START Material to process

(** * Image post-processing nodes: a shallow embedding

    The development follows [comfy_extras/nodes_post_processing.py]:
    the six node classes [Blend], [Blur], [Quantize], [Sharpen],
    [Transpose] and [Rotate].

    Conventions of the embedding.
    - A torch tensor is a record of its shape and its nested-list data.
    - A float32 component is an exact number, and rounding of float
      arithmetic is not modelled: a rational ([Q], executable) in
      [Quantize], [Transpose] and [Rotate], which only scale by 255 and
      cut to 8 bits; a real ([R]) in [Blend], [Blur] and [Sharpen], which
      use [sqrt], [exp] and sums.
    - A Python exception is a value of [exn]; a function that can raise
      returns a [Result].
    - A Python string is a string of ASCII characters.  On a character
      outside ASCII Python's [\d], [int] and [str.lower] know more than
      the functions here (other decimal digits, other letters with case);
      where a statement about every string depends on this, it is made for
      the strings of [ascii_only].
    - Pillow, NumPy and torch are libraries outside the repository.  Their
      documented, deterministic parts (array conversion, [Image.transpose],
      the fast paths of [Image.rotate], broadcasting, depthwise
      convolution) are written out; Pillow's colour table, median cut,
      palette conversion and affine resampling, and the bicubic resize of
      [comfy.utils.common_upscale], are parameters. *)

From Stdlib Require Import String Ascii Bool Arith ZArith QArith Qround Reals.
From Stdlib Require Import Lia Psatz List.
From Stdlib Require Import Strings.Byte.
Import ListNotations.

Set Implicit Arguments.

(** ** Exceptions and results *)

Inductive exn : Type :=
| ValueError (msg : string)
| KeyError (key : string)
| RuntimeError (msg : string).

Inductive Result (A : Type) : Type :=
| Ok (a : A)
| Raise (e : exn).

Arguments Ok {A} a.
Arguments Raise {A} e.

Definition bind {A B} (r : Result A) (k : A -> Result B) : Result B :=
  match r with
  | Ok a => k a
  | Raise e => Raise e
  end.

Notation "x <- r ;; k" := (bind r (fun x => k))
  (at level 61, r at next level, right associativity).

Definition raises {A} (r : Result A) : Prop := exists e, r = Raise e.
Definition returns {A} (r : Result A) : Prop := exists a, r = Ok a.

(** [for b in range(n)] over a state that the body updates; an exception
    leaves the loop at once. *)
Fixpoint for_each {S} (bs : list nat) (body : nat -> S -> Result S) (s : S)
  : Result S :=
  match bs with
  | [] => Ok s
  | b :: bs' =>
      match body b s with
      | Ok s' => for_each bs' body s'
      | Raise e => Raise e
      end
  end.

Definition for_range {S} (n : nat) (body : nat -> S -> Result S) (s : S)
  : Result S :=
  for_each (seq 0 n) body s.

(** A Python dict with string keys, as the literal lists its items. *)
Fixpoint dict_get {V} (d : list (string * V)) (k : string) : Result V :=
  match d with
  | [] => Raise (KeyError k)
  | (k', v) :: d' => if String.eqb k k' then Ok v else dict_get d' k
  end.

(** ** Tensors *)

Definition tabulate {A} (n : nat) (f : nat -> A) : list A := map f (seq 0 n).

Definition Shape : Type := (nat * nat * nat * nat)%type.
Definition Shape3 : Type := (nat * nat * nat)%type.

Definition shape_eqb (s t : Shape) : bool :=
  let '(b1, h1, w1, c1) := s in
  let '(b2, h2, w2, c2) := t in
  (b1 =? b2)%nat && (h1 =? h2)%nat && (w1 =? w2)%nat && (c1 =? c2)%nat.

END Material to process

● Your task:
From the data above, give the number of lines that hold "Image", without anything else.

● Solved problem:
3